= Work to complete =
Please transcribe the data that follows exactly, from its first line through the line that contains "Definition same_session (x".

Collected data:
- - -

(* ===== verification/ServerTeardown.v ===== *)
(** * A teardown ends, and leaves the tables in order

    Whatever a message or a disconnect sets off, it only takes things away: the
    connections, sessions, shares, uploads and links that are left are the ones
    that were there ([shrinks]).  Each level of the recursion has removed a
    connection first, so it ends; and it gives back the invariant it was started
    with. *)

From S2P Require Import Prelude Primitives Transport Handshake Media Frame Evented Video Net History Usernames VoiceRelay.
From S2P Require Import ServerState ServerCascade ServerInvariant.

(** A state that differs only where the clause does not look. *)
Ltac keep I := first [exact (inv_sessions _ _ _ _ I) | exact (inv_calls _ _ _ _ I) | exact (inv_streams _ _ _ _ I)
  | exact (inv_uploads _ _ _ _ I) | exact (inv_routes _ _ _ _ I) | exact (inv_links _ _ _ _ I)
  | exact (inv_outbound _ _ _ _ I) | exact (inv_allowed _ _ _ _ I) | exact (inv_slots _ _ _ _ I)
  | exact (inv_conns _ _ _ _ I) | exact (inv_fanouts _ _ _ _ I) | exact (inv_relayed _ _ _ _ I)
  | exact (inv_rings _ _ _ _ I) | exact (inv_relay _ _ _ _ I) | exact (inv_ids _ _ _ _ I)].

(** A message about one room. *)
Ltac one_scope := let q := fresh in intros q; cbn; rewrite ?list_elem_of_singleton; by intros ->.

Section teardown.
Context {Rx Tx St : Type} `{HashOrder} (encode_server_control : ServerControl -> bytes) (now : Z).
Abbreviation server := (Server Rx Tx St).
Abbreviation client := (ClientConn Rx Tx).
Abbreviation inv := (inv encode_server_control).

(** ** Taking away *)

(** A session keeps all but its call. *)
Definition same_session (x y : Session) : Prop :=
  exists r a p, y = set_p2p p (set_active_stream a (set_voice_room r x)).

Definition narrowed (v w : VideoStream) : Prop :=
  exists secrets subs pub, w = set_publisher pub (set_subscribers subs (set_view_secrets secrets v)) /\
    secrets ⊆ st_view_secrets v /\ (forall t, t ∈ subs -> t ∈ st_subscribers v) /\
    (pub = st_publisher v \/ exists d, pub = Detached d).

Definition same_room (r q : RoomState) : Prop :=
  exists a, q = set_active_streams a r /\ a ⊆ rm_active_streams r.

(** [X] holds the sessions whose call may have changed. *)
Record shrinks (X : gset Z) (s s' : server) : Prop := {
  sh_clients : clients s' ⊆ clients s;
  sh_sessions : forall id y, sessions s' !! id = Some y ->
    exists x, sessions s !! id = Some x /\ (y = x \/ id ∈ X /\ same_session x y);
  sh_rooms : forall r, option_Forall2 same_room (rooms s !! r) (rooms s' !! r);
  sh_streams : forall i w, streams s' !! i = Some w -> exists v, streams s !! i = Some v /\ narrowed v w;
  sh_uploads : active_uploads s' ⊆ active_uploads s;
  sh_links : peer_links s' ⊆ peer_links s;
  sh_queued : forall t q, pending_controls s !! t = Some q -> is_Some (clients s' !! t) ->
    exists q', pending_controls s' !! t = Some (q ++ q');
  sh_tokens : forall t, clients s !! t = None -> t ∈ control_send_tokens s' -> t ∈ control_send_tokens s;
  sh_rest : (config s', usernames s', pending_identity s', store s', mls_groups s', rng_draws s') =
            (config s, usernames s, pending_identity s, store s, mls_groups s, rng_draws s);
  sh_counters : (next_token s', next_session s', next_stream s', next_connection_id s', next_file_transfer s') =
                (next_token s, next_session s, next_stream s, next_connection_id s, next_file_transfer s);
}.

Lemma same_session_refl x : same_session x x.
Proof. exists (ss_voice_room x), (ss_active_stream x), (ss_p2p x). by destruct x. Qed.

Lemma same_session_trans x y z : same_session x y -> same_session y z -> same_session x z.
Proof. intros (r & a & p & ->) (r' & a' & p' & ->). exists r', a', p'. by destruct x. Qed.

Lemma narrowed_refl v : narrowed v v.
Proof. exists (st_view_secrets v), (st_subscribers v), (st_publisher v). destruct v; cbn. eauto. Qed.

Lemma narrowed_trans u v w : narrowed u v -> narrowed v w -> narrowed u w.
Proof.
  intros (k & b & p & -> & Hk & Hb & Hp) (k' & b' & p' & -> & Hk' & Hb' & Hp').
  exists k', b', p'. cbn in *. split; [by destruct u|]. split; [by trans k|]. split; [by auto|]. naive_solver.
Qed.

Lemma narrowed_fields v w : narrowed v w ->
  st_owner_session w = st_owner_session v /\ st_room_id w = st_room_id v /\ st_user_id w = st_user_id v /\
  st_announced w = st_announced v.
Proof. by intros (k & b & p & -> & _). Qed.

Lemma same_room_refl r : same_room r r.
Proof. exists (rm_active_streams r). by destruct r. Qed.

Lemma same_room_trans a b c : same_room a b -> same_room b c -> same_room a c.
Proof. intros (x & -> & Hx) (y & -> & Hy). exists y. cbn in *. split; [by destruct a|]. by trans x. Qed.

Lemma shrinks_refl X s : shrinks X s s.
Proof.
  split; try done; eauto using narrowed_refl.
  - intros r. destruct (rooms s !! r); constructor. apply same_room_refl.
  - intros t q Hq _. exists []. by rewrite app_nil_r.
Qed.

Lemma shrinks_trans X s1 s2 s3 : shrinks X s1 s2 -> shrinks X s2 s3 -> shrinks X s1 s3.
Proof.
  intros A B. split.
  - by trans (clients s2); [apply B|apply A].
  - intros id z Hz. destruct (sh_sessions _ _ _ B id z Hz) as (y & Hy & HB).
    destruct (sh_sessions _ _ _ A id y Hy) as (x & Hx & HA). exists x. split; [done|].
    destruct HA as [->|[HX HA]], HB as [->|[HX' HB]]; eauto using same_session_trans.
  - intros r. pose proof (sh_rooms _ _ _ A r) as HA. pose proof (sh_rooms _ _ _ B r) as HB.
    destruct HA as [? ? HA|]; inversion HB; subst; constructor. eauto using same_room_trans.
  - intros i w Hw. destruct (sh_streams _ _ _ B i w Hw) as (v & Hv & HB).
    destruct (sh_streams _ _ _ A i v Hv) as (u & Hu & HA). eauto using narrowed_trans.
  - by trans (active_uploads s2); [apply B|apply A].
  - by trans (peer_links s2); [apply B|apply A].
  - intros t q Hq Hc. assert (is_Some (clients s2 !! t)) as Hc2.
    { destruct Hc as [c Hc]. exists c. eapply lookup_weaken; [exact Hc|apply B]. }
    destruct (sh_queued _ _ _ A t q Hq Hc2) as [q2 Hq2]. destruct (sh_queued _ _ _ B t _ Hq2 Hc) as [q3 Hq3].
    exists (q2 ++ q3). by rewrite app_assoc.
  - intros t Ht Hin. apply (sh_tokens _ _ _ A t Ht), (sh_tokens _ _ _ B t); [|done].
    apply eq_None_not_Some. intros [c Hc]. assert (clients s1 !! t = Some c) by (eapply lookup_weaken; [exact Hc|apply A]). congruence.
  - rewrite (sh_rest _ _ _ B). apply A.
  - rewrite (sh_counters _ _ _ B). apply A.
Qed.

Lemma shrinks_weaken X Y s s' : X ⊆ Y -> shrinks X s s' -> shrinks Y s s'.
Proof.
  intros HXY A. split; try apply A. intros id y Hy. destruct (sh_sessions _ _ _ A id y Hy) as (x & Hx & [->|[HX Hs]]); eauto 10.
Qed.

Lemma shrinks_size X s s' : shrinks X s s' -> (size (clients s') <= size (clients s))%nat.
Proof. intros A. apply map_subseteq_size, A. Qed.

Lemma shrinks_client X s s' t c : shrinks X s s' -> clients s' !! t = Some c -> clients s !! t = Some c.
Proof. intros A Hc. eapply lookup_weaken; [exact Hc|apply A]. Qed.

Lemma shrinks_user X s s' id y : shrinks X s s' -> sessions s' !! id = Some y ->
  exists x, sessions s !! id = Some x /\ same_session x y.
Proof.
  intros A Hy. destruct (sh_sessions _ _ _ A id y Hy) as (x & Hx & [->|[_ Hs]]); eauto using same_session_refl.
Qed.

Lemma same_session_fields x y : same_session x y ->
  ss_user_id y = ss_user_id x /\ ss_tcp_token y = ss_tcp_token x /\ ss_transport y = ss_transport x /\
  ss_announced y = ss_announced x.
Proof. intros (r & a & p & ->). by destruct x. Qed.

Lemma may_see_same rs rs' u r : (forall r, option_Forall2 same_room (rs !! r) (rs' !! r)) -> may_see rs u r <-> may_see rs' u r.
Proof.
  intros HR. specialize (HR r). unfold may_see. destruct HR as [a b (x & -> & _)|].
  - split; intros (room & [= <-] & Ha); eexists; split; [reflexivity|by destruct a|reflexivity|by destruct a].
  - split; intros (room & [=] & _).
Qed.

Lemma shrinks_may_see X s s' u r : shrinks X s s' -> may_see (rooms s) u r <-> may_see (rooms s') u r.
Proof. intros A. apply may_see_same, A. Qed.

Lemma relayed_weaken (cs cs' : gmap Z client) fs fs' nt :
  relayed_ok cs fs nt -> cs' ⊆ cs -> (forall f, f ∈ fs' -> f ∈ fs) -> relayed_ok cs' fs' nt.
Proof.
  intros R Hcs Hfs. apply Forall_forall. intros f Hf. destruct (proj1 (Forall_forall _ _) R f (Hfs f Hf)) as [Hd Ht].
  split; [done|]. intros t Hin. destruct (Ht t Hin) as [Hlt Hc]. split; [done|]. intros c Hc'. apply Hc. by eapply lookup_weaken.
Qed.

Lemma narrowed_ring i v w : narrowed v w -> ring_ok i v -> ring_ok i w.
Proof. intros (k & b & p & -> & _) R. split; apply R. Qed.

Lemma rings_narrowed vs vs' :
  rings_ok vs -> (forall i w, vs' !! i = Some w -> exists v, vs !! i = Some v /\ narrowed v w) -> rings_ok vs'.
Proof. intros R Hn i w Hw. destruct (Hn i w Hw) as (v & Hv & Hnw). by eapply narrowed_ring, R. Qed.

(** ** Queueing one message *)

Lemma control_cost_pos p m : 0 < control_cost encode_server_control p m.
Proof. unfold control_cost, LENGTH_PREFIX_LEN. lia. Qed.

- - -

= Task response =
(* ===== verification/ServerTeardown.v ===== *)
(** * A teardown ends, and leaves the tables in order

    Whatever a message or a disconnect sets off, it only takes things away: the
    connections, sessions, shares, uploads and links that are left are the ones
    that were there ([shrinks]).  Each level of the recursion has removed a
    connection first, so it ends; and it gives back the invariant it was started
    with. *)

From S2P Require Import Prelude Primitives Transport Handshake Media Frame Evented Video Net History Usernames VoiceRelay.
From S2P Require Import ServerState ServerCascade ServerInvariant.

(** A state that differs only where the clause does not look. *)
Ltac keep I := first [exact (inv_sessions _ _ _ _ I) | exact (inv_calls _ _ _ _ I) | exact (inv_streams _ _ _ _ I)
  | exact (inv_uploads _ _ _ _ I) | exact (inv_routes _ _ _ _ I) | exact (inv_links _ _ _ _ I)
  | exact (inv_outbound _ _ _ _ I) | exact (inv_allowed _ _ _ _ I) | exact (inv_slots _ _ _ _ I)
  | exact (inv_conns _ _ _ _ I) | exact (inv_fanouts _ _ _ _ I) | exact (inv_relayed _ _ _ _ I)
  | exact (inv_rings _ _ _ _ I) | exact (inv_relay _ _ _ _ I) | exact (inv_ids _ _ _ _ I)].

(** A message about one room. *)
Ltac one_scope := let q := fresh in intros q; cbn; rewrite ?list_elem_of_singleton; by intros ->.

Section teardown.
Context {Rx Tx St : Type} `{HashOrder} (encode_server_control : ServerControl -> bytes) (now : Z).
Abbreviation server := (Server Rx Tx St).
Abbreviation client := (ClientConn Rx Tx).
Abbreviation inv := (inv encode_server_control).

(** ** Taking away *)

(** A session keeps all but its call. *)
Definition same_session (x y : Session) : Prop :=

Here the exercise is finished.